Both the NN Discrete and the NN HMC algorithms share the same neural network architecture, which is a simple multilayer perceptron (MLP) with two hidden layers of 50 neurons with ReLu activation functions and a single neuron with a sigmoid activation function on the output. They were trained after every 100 steps for 10 epochs with a batch size of 2. The alpha entropy exploration term was set to 0.1 and 0.5 for NN discrete and the NN HMC, respectively.

For the NN HMC algorithm, the initial state of the MCMC was set to 2.5, with a step size of 1 and 100 burn in steps.
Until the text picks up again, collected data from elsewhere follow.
(** From the Service on; the boolean is [waiting]. *)
Definition reconcile_service (req : ObjectKey) (svc : Service) : EIO W (Outcome * bool) :=
  r ← try (read (λ rd, get_namespace rd (key_ns req)));
  match r with
  | Err e =>
      if IsNotFound e then (_ ← liftIO (forget_request req); mret (Finished, false)) else throw e
  | Ok ns =>
      if m_deleting (ns_meta ns) then mret (Finished, false)
      else if negb (IsManaged nsFilter ns) || ExternalAllowOptedOut (obj_annotations ns) ||
              ExternalAllowOptedOut (obj_annotations svc) then
        _ ← liftIO (forget_request req);
        _ ← source_sweep svc "";
        mret (Finished, false)
      else
        policy ← try (desired svc);
        match policy with
        | Err e =>
            if is_named_port_error e then
              start ← liftIO (first svc ReasonNamedPortUnresolved);
              _ ← liftIO (if start : bool
                          then eventf rec (ref_of svc) EventTypeNormal ReasonNamedPortUnresolved "Reconcile"
                                 note_waits [AStr (src_what s); AStr (src_who s)]
                          else mret tt);
              mret (RequeueAfter 30, true)
            else throw e
        | Ok None =>
            _ ← liftIO (forget_request req);
            _ ← source_sweep svc "";
            mret (Finished, false)
        | Ok (Some policy) =>
            _ ← apply_wanted svc policy;
            mret (Finished, false)
        end
  end.

(** The deferred [clear] runs on every outcome but another wait. *)
Definition source_reconcile (req : ObjectKey) : EIO W Outcome :=
  r ← try (read (λ rd, get_service rd req));
  match r with
  | Err e =>
      if IsNotFound e then
        _ ← liftIO (forget_request req);
        _ ← liftIO (forget req);
        _ ← deleteByServiceKey (key_ns req) (key_name req);
        mret Finished
      else throw e
  | Ok svc =>
      r ← try (reconcile_service req svc);
      match r with
      | Ok (o, true) => mret o
      | Ok (o, false) => _ ← liftIO (clear svc ReasonNamedPortUnresolved); mret o
      | Err e => _ ← liftIO (clear svc ReasonNamedPortUnresolved); throw e
      end
  end.
End reconcile.

(** ** ExternalAllowReconciler *)

Section external_allow.
Context `{K8sLib} {W : Type} `{Client W} (nsFilter : NamespaceFilter) (rec : bool).

Definition external_desired (svc : Service) : EIO W (option NetworkPolicy) :=
  pods ← read (λ rd, list_pods rd (InNamespace (obj_ns svc)));
  let desired := buildExternalAllowPolicy svc pods in
  _ ← liftIO (match desired with
              | Ok None =>
                  if isExternallyExposed (Some svc) && (size (ss_selector (svc_spec svc)) =?? 0) then
                    eventf rec (ref_of svc) EventTypeWarning ReasonServiceHasNoSelector "Reconcile"
                      note_no_selector []
                  else mret tt
              | _ => mret tt
              end);
  lift desired.

Definition ExternalAllowReconcile (req : ObjectKey) : EIO W Outcome :=
  source_reconcile svcSourcePolicies nsFilter rec external_desired req.
End external_allow.

(** ** Watches *)

Definition externalAllowPolicyPredicate (sourceKind : string) (labels : gmap string string) : bool :=
  (get_or "" labels LabelManagedBy =?? LabelManagedByValue) &&
  (get_or "" labels LabelRole =?? LabelRoleExternalAllow) &&
  (get_or "" labels LabelSourceKind =?? sourceKind).

Definition hasNamedTargetPort (svc : Service) : bool :=
  existsb (λ p, bool_decide (ios_type (sp_targetPort p) = StringType) &&
                negb (ios_str (sp_targetPort p) =?? "")) (ss_ports (svc_spec svc)).

(** [keep] of a caller that passes nil accepts every Service. *)
Definition servicesInNamespace (rd : Reader) (ns : string) (keep : Service → bool) : list ObjectKey :=
  match list_services rd (InNamespace ns) with
  | Err _ => []
  | Ok svcs => map ObjectKeyFromObject (filter (λ svc, keep svc = true) svcs)
  end.

Definition namespaceToServices (rd : Reader) (ns : Namespace) : list ObjectKey :=
  servicesInNamespace rd (obj_name ns) (λ _, true).

Definition pod_enqueue (rd : Reader) (ns : string) (affected : gmap string string → bool) : list ObjectKey :=
  servicesInNamespace rd ns (λ svc, hasNamedTargetPort svc && affected (ss_selector (svc_spec svc))).

Inductive PodEvent := PodCreated (p : Pod) | PodUpdated (old new : Pod) | PodDeleted (p : Pod).

Definition podToSelectingServices (rd : Reader) (e : PodEvent) : list ObjectKey :=
  match e with
  | PodCreated p | PodDeleted p => pod_enqueue rd (obj_ns p) (labelsMatchSelector (obj_labels p))
  | PodUpdated old new =>
      if obj_labels old =?? obj_labels new then []
      else pod_enqueue rd (obj_ns new) (λ sel,
        negb (eqb (labelsMatchSelector (obj_labels old) sel) (labelsMatchSelector (obj_labels new) sel)))
  end.

(** ** Facts about ports *)

Definition port_entry (pz : string * Z) : NetworkPolicyPort :=
  mkNPPort (Some pz.1) (Some (FromInt32 pz.2)).

#[export] Instance port_entry_inj : Inj (=) (=) port_entry.
Proof. intros [] [] E. by injection E as -> ->. Qed.

Lemma appendPolicyPort_entries l proto port :
  appendPolicyPort (map port_entry l) proto port =
    map port_entry (if bool_decide ((proto, port) ∈ l) then l else l ++ [(proto, port)]).
Proof.
  unfold appendPolicyPort.
  assert (existsb (λ p, port_is p proto port) (map port_entry l) = bool_decide ((proto, port) ∈ l)) as ->.
  { apply eq_bool_prop_intro. rewrite bool_decide_spec, Is_true_true, existsb_exists.
    setoid_rewrite <-list_elem_of_In. split.
    - intros (x & Hx & Hp). apply list_elem_of_fmap in Hx as ([pr z] & -> & Hx).
      unfold port_is in Hp. simpl in Hp. kv_bools. by simplify_eq.
    - intros Hx. exists (port_entry (proto, port)). split; [by apply list_elem_of_fmap_2|].
      unfold port_is. simpl. by rewrite !bool_decide_eq_true_2. }
  case_bool_decide; [done|]. by rewrite map_app.
Qed.

Lemma append_ports_entries l proto tps : NoDup l → ∃ l',
  append_ports (map port_entry l) proto tps = map port_entry l' ∧ NoDup l' ∧
  ∀ x, x ∈ l' ↔ x ∈ l ∨ x.1 = proto ∧ x.2 ∈ tps.
Proof.
  unfold append_ports. revert l. induction tps as [|tp tps IH]; intros l Hl; simpl.
  - exists l. split_and!; [done..|]. intros x. rewrite elem_of_nil. tauto.
  - rewrite appendPolicyPort_entries.
    destruct (IH (if bool_decide ((proto, tp) ∈ l) then l else l ++ [(proto, tp)])) as (l' & E & Hnd & Hl').
    { case_bool_decide; [done|]. apply NoDup_app. split_and!; [done| |apply NoDup_singleton].
      intros x Hx ->%list_elem_of_singleton. done. }
    exists l'. split_and!; [done..|]. intros [pr z]. rewrite Hl'. simpl. rewrite elem_of_cons.
    case_bool_decide; rewrite ?elem_of_app, ?list_elem_of_singleton; naive_solver.
Qed.

(** The pod-side ports a Service port reaches, as the endpoints controller finds them. *)
Definition reaches (sp : ServicePort) (selector : gmap string string) (pods : list Pod) (port : Z) : Prop :=
  let tp := sp_targetPort sp in
  (ios_type tp = IntType ∧ ios_int tp ≠ 0%Z ∧ port = ios_int tp) ∨
  (((ios_type tp = IntType ∧ ios_int tp = 0%Z) ∨ (ios_type tp = StringType ∧ ios_str tp = "")) ∧
    port = sp_port sp) ∨
  (ios_type tp = StringType ∧ ios_str tp ≠ "" ∧
    ∃ p c cp, p ∈ pods ∧ labelsMatchSelector (obj_labels p) selector = true ∧
      c ∈ namedPortContainers (pod_spec p) ∧ cp ∈ c_ports c ∧ cp_name cp = ios_str tp ∧
      port = cp_containerPort cp).

Lemma elem_of_named_ports name p port :
  port ∈ named_ports name p ↔ ∃ c cp, c ∈ namedPortContainers (pod_spec p) ∧ cp ∈ c_ports c ∧
    cp_name cp = name ∧ port = cp_containerPort cp.
Proof.
  unfold named_ports. rewrite elem_of_flat_map. setoid_rewrite list_elem_of_fmap.
  setoid_rewrite list_elem_of_filter. naive_solver.
Qed.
Adam [52] was used as an optimiser over the binary cross-entropy loss with a learning rate of 0.001.

For the EBM algorithm, both

f_{ϕ}

and

g_{ψ}

share the same architecture with sightly different parameters. They are both MLPs composed of four layers, each of which have sigmoid activation functions, except the last block which is just a linear output. Sigmoids were chosen as they were shown empirically to perform better than ReLu activation functions.

The first two blocks of

f_{ϕ}

have an output size of 256, while the following two have output sizes of 128 and 1, respectively. Instead,

g_{ψ}

is composed of internal layers with an output size of 128.
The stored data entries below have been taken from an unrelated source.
(** ** Properties *)

(** The policy of a Service the apiserver dials opens exactly the pod-side
    ports of the ports that webhooks, aggregated APIs, CRD conversions and the
    opt-in annotation name, over TCP, each once, from the configured CIDR (every
    address by default). There is none when nothing names the Service or it has no
    pods of its own to select; an unresolvable port is an error, never a partial
    policy, and a policy never has an empty port list, which would open every port. *)
Theorem apiserver_policy_spec SourceCIDR rd svc :
  let named port := references rd svc port ∨
    ApiserverReachableOptedIn (obj_annotations svc) = true ∧ port ∈ map sp_port (ss_ports (svc_spec svc)) in
  match apiserver_policy SourceCIDR rd svc with
  | Ok None => ss_clusterIP (svc_spec svc) = ClusterIPNone ∨ ss_type (svc_spec svc) = "ExternalName" ∨
      ss_selector (svc_spec svc) = ∅ ∨ ∀ port, ¬ named port
  | Ok (Some p) => ∃ pods l,
      list_pods rd (InNamespace (obj_ns svc)) = Ok pods ∧
      obj_ns p = obj_ns svc ∧ nps_podSelector (np_spec p) = mkSel (ss_selector (svc_spec svc)) [] ∧
      nps_ingress (np_spec p) =
        ingress_opens (if SourceCIDR =?? "" then "0.0.0.0/0" else SourceCIDR) l ∧
      NoDup l ∧ l ≠ [] ∧
      ∀ x, x ∈ l ↔ x.1 = ProtocolTCP ∧ ∃ port, named port ∧ dials svc pods port x.2
  | Err e => collectReferencedPorts rd svc = Err e ∨ list_pods rd (InNamespace (obj_ns svc)) = Err e ∨
      e = ErrNamedPortUnresolvable ∧
      ∃ pods port, list_pods rd (InNamespace (obj_ns svc)) = Ok pods ∧ named port ∧
        ∀ tp, ¬ dials svc pods port tp
  end.
Proof.
  intros named. unfold apiserver_policy.
  destruct (_ =?? ClusterIPNone) eqn:E1; [kv_bools; by left|].
  destruct (_ =?? "ExternalName") eqn:E2; [kv_bools; right; by left|].
  destruct (size _ =?? 0) eqn:E3; [kv_bools; do 2 right; left; by apply map_size_empty_iff|]. simpl.
  destruct (collectReferencedPorts rd svc) as [ports|e] eqn:Ec; simpl; [|by left].
  apply collectReferencedPorts_Ok in Ec as [_ Hn]. fold named in Hn.
  destruct (length ports =?? 0) eqn:El; kv_bools.
  { apply length_zero_iff_nil in El as ->. do 3 right. intros port Hp%Hn. by apply not_elem_of_nil in Hp. }
  destruct (list_pods _ _) as [pods|e] eqn:Epods; simpl; [|by right; left].
  unfold buildApiserverReachablePolicy. pose proof (apiserver_ports_spec svc pods ports [] NoDup_nil_2) as Hp.
  change (map port_entry []) with (@nil NetworkPolicyPort) in Hp.
  destruct (apiserver_ports _ _ _ _) as [pps|e]; simpl.
  - destruct Hp as (l & -> & Hnd & Hl & Hr). exists pods, l.
    assert (∀ x, x ∈ l ↔ x.1 = ProtocolTCP ∧ ∃ port, named port ∧ dials svc pods port x.2) as Hl'.
    { intros x. rewrite Hl, elem_of_nil. setoid_rewrite Hn. naive_solver. }
    split_and!; try done. destruct ports as [|p ports]; [done|]. intros ->.
    destruct (Hr p) as [tp Htp]; [by left|].
    apply (not_elem_of_nil (ProtocolTCP, tp)), Hl'. split; [done|]. exists p.
    split; [|done]. apply Hn. by left.
  - destruct Hp as (-> & port & Hin & Hno). do 2 right. split; [done|]. exists pods, port.
    split; [done|]. split; [by apply Hn|done].
Qed.

(** [C25] The apiserver-reachable reconcile converges as the external-allow one does:
    with current reads of a live namespace a successful run leaves exactly the policy
    the references call for, owned by the Service, and removes its other policies of
    this kind; unresolved named ports change nothing and run again; failed runs lose
    no wanted policy and touch no other owner's. *)
Theorem ApiserverReachableReconcile_converges `{K8sLib, !K8sLaws} {W} `{PolicyServer W}
    SourceCIDR (nsFilter : NamespaceFilter) (rec : bool) req svc ns (st : St W) r st'
    (Hsvc : get_service (cl_reader (st_world st)) req = Ok svc)
    (Hns : get_namespace (cl_reader (st_world st)) (key_ns req) = Ok ns)
    (Hr : ApiserverReachableReconcile SourceCIDR nsFilter rec req st = (r, st')) :
  let own := source_own apiserverPolicies svc in
  let wants :=
    if negb (IsManaged nsFilter ns) || ExternalAllowOptedOut (obj_annotations ns) ||
       ExternalAllowOptedOut (obj_annotations svc)
    then Ok None else apiserver_policy SourceCIDR (cl_reader (st_world st)) svc in
  if m_deleting (ns_meta ns) then stored st' = stored st ∧ r = Ok Finished
  else match wants with
  | Err e => stored st' = stored st ∧
      r = if is_named_port_error e then Ok (RequeueAfter 30) else Err e
  | Ok w =>
      let want := match w with Some p => [owned_by svc p] | None => [] end in
      confined own want (stored st) (stored st') ∧
      (∀ o, r = Ok o → o = Finished ∧ reconciled own want (stored st) (stored st'))
  end.
Proof.
  intros own wants. refine (source_reconcile_inv apiserverPolicies nsFilter rec
    (apiserver_desired SourceCIDR) req svc ns st r st' _ Hsvc Hns Hr).
  clear. intros svc st. split; [done|]. intros p. simpl. unfold apiserver_policy.
  destruct (_ || _ || _); [done|].
  intros (ports & _ & Hp)%result_bind_Ok. destruct (_ =?? 0); [done|].
  apply result_bind_Ok in Hp as (pods & _ & (q & Hq & [= ->])%result_fmap_Ok).
  by apply result_bind_Ok in Hq as (pps & _ & [= <-]).
Qed.

Import Model.

Definition webhook_cluster : Cluster :=
  mkCluster
    (list_to_map (map (λ p, (ObjectKeyFromObject p, p)) [web_pod "web-0" 8080]))
    {["shop" := mkNamespace (new_meta "" "shop" ∅)]} ∅ ∅ ∅ ∅
    {[mkKey "shop" "web" := web_service]} ∅
    [mkWebhookConfig (new_meta "" "hook" ∅) [None; Some (mkSvcRef "shop" "web" (Some 80%Z))]] [] [] ∅.

Lemma ApiserverReachableReconcile_converges_witness :
  let st := initial webhook_cluster in
  let run := ApiserverReachableReconcile "" (NewNamespaceFilter []) true (mkKey "shop" "web") st in
  run.1 = Ok Finished ∧
  match apiserver_policy "" (cluster_reader webhook_cluster) web_service with
  | Ok (Some p) =>
      reconciled (source_own apiserverPolicies web_service) [owned_by web_service p]
        (stored st) (stored run.2)
  | _ => False
  end.
Proof.
  intros st run. assert (run.1 = Ok Finished) as Hr by (vm_compute; reflexivity). split; [done|].
  refine (proj2 (proj2 (ApiserverReachableReconcile_converges "" (NewNamespaceFilter []) true
    (mkKey "shop" "web") web_service (mkNamespace (new_meta "" "shop" ∅))
    st (Ok Finished) run.2 _ _ (run_result _ _ _ Hr)) Finished eq_refl)); vm_compute; reflexivity.
Defined.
The EBM was trained every 100 environment steps for a total of 150 epochs, with a learning rate of 0.005, a dropout of 0.2 on every internal layer, and a batch size of 128. For each training iteration after the first, the weights of the MLPs were initialised as the resulting weights of the previous training run. For the action sampling, the exploration term

α

was set to 10, the gradient step size

η

was set to 0.2,

ω

was sampled from a Gaussian with

σ = 0.005

, and 100 SGLD steps were carried out to choose the action.

To deal with instabilities in the training of the EBMs, for the first training iteration we initialised the weights randomly and retrained the model from 10 to 55 times, searching for the model that minimises the difference between a played action and the action that brings a positive reward. Looking at the actions in the warm-up phase that resulted in positive rewards, we evaluated the actions that the model would play, by drawing a single sample from

π

. We computed the average absolute difference over all of these samples and took the model that minimises this average, or stopped if we found a model with an average difference of less than 0.6.

4.5. Results

In Table 1, we report the results of all the considered algorithms over all the aforementioned environments: linearly separable (Linear) and non-linearly separable (Circle), both static and dynamic. In each case, the regret is calculated as shown in Equation (2), where the best possible reward is obtained from the simulation environment. Each run was carried out five times, with the mean and standard deviation of stochastic regret reported in the table.

Across most of the experiments, the EBM algorithm performed the best, showing a good ability to adapt to both linear and non-linear contexts, along with some adaptability to dynamic environments. The main difficulties with the EBM algorithm came from instabilities in training, which could occasionally lead to a bad performance. This resulted in the large standard deviation in the regret for the static Circle environment.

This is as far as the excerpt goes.